-- Information follows --
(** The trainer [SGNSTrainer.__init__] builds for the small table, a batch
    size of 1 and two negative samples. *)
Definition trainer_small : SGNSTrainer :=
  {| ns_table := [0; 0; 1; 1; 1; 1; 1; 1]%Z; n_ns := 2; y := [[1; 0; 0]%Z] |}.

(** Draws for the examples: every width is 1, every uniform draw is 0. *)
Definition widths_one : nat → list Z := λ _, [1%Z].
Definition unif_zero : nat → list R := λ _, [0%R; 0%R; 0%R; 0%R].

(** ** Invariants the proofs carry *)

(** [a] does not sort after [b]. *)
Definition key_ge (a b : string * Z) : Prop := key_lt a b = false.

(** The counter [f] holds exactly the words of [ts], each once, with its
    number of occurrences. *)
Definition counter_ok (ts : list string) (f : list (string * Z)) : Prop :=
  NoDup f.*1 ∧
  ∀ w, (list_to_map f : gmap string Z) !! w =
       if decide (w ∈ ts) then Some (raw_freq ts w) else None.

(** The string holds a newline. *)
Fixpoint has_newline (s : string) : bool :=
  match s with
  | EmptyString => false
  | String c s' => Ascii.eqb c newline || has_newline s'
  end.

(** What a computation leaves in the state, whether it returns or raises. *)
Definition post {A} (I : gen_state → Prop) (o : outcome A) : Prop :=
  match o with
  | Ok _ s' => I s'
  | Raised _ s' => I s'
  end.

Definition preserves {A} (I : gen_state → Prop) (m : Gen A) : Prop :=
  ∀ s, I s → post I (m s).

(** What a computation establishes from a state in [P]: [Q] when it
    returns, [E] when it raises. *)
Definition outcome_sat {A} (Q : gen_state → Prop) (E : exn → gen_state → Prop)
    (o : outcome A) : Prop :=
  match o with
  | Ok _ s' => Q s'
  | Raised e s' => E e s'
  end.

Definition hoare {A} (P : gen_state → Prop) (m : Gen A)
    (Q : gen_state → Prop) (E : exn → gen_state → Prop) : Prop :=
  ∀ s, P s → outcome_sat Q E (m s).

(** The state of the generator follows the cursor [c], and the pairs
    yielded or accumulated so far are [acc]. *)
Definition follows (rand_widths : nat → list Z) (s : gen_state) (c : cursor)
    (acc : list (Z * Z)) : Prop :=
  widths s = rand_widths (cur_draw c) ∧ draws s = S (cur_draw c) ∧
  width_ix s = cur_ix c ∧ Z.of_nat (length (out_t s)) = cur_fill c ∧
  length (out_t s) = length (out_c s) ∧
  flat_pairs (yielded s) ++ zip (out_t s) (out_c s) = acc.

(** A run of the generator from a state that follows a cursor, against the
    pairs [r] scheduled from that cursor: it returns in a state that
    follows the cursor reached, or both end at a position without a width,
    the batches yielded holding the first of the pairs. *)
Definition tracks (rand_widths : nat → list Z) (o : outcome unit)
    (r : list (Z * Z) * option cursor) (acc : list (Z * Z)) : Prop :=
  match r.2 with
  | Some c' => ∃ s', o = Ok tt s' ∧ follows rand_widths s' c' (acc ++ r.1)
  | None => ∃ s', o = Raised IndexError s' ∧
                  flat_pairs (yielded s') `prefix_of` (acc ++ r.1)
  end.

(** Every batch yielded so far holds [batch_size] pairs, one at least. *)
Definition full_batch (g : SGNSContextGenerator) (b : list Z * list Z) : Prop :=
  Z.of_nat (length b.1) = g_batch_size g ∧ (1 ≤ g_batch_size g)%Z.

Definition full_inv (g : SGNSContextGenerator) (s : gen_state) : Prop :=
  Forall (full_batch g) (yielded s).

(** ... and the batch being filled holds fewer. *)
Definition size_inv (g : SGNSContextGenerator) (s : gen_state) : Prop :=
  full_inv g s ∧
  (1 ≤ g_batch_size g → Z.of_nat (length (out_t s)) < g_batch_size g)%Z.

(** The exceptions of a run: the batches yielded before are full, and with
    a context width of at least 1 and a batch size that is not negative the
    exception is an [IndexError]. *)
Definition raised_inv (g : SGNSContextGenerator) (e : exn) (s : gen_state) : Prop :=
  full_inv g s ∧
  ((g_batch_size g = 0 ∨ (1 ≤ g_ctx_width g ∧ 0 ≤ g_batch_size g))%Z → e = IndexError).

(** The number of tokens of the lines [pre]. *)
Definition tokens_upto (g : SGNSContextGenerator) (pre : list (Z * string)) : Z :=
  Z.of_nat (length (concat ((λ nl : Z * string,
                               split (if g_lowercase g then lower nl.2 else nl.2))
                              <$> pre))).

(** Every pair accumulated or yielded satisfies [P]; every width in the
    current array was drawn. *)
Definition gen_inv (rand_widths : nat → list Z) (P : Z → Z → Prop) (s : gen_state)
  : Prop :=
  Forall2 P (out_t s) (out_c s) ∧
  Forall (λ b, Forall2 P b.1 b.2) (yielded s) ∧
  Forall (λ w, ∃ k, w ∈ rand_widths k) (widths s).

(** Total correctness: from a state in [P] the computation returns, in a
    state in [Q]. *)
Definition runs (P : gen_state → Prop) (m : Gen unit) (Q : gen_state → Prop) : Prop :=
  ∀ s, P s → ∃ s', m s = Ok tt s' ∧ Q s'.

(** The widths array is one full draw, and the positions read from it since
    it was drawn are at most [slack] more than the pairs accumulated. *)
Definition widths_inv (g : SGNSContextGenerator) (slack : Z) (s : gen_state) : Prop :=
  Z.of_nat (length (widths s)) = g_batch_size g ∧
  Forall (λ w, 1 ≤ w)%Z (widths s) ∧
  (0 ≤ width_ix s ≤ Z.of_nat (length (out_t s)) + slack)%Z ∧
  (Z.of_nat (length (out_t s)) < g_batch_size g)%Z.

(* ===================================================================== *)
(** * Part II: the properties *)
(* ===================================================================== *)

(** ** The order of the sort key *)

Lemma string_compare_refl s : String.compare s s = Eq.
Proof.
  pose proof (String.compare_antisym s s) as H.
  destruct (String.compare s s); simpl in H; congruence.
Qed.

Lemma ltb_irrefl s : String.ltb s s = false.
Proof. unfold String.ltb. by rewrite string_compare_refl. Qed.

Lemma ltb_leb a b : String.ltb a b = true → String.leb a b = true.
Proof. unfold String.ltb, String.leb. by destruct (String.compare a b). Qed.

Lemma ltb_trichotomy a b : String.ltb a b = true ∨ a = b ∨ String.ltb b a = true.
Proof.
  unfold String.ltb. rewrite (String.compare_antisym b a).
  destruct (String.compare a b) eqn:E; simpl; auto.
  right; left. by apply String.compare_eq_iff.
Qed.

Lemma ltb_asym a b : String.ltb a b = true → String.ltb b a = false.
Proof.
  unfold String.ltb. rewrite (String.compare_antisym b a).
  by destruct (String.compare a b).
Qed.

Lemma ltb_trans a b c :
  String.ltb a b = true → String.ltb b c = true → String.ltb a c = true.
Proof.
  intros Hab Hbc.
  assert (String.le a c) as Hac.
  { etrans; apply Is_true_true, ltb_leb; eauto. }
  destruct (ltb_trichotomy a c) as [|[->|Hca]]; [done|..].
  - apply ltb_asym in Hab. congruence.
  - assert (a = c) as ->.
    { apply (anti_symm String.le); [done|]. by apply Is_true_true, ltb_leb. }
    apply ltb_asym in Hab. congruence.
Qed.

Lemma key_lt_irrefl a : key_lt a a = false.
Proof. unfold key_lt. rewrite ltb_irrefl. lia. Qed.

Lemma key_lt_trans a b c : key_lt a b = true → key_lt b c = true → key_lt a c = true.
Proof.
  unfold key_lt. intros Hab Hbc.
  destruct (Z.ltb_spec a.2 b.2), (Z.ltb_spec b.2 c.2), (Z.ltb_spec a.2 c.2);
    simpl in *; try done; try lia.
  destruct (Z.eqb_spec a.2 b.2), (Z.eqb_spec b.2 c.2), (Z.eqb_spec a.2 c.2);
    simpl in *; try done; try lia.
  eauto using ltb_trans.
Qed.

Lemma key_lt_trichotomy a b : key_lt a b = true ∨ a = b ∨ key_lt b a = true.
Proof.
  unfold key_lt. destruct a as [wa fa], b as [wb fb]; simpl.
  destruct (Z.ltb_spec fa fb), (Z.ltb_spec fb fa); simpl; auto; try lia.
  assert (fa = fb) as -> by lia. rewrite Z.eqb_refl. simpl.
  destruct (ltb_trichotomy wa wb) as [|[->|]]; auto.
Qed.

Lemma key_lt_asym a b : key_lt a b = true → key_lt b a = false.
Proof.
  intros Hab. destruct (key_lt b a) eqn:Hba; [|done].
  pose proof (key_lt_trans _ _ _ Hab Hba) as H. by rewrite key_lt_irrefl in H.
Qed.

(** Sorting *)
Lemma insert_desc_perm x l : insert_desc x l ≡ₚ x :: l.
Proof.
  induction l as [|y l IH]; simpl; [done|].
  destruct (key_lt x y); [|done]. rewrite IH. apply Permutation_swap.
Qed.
-- Information concluded --
Of the lines above, output exactly those from the line bearing "Fixpoint has_newline (s" through the line bearing "Ok _ s' => I s'", inclusive.

▶ Task solution:
Fixpoint has_newline (s : string) : bool :=
  match s with
  | EmptyString => false
  | String c s' => Ascii.eqb c newline || has_newline s'
  end.

(** What a computation leaves in the state, whether it returns or raises. *)
Definition post {A} (I : gen_state → Prop) (o : outcome A) : Prop :=
  match o with
  | Ok _ s' => I s'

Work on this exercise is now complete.